*** Exercise inputs Section Begins ***

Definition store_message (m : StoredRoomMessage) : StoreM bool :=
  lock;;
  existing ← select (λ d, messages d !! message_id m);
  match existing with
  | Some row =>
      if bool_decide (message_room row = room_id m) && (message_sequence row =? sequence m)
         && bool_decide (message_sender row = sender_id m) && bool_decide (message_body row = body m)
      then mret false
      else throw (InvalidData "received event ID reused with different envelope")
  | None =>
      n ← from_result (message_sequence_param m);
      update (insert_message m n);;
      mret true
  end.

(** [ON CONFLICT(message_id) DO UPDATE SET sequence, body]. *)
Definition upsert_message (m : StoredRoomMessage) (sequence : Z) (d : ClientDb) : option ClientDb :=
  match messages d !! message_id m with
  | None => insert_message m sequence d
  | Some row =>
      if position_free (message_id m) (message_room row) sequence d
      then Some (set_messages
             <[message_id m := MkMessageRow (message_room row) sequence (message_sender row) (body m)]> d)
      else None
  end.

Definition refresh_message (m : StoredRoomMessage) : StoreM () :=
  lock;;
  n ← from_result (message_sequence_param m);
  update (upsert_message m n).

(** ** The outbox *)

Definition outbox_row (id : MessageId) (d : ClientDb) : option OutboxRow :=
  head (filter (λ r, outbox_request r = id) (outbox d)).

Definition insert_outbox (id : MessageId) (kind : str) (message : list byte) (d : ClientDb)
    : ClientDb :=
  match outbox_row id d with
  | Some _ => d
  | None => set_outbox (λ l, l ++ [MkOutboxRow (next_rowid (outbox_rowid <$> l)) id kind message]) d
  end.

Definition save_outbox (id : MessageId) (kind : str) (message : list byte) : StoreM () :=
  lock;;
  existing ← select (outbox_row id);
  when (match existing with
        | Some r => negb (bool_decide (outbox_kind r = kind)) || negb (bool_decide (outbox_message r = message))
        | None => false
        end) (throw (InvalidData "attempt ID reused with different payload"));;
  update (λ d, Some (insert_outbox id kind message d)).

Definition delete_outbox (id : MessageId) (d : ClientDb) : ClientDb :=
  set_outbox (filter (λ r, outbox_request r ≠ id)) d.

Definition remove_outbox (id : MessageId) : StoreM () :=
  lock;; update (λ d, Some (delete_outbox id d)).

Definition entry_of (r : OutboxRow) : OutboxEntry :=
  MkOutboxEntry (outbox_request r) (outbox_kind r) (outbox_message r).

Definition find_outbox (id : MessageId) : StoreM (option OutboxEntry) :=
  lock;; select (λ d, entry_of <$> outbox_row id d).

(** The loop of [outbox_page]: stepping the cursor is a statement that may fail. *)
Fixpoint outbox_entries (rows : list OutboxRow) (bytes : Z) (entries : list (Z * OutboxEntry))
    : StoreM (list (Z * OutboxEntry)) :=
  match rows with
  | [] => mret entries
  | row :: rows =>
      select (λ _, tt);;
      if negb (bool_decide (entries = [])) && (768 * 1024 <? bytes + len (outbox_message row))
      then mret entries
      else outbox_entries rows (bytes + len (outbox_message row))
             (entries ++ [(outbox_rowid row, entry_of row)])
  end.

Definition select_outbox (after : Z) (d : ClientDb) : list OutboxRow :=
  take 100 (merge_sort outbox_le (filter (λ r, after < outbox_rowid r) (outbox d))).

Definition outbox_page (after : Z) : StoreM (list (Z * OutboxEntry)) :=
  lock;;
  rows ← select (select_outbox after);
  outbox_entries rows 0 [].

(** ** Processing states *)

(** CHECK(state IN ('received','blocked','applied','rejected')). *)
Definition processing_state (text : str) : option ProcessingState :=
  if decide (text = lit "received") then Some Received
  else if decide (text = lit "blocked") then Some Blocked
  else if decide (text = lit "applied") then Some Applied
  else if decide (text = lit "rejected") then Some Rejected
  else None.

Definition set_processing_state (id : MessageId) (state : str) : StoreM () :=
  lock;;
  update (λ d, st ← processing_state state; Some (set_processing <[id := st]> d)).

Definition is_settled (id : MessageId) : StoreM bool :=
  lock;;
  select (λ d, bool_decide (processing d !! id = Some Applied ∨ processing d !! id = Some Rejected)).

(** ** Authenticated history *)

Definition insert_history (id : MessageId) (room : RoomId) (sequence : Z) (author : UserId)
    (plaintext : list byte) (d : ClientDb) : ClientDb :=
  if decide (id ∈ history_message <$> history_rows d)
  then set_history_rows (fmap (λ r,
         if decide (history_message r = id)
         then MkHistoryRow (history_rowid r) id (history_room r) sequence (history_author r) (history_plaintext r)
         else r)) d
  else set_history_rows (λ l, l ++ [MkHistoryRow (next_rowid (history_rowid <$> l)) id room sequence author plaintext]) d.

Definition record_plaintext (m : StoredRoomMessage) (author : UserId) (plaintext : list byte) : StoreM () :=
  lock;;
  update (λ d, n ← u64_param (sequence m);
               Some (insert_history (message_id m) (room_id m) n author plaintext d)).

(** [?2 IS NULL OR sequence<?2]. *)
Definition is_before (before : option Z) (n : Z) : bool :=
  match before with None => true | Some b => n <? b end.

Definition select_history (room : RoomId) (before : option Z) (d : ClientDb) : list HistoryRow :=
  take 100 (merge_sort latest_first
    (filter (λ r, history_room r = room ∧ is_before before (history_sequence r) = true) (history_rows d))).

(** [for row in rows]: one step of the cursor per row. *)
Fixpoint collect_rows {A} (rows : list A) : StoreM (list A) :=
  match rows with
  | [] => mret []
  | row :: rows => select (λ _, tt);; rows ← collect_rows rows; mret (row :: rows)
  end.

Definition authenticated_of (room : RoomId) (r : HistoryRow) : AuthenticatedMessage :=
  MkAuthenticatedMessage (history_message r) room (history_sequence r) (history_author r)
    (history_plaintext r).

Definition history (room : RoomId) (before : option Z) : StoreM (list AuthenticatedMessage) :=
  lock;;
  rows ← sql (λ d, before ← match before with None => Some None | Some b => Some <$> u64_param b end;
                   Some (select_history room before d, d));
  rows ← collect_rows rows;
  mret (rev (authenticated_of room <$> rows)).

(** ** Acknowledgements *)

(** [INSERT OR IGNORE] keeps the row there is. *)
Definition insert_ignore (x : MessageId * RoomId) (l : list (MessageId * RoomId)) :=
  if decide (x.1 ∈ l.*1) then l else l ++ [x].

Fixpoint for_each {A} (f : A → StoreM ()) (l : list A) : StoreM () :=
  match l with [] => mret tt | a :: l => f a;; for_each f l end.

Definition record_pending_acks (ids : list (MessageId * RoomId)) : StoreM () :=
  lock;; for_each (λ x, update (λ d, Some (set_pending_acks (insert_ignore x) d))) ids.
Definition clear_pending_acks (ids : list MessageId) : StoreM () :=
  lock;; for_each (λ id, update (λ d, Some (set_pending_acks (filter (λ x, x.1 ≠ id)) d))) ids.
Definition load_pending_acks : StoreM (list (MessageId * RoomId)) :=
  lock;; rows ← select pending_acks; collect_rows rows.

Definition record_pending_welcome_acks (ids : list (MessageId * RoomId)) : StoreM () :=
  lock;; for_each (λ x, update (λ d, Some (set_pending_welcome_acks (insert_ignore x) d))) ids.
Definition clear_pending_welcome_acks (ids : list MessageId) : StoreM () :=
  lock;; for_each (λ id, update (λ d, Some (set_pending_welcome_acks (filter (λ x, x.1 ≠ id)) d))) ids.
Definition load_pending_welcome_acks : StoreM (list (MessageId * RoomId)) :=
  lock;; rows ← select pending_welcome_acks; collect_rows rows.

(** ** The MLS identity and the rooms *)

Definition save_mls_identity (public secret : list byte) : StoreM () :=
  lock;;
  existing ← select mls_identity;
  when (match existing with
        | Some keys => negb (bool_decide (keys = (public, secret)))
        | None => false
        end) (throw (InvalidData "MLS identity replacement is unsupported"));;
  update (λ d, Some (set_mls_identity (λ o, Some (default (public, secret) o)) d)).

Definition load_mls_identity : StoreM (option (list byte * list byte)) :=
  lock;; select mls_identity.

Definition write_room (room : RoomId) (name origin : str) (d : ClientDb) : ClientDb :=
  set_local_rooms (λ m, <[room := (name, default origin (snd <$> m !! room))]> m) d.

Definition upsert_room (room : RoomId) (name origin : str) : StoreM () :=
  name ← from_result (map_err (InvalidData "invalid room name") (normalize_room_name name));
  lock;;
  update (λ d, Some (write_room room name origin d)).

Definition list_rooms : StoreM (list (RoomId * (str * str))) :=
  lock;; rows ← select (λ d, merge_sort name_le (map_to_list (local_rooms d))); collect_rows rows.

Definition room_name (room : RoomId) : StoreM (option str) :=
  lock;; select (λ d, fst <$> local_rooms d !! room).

*** Exercise inputs Section Ends ***

Copy all lines in the listing above where the string "UserId" appears.

● Answer box:
Definition insert_history (id : MessageId) (room : RoomId) (sequence : Z) (author : UserId)
Definition record_plaintext (m : StoredRoomMessage) (author : UserId) (plaintext : list byte) : StoreM () :=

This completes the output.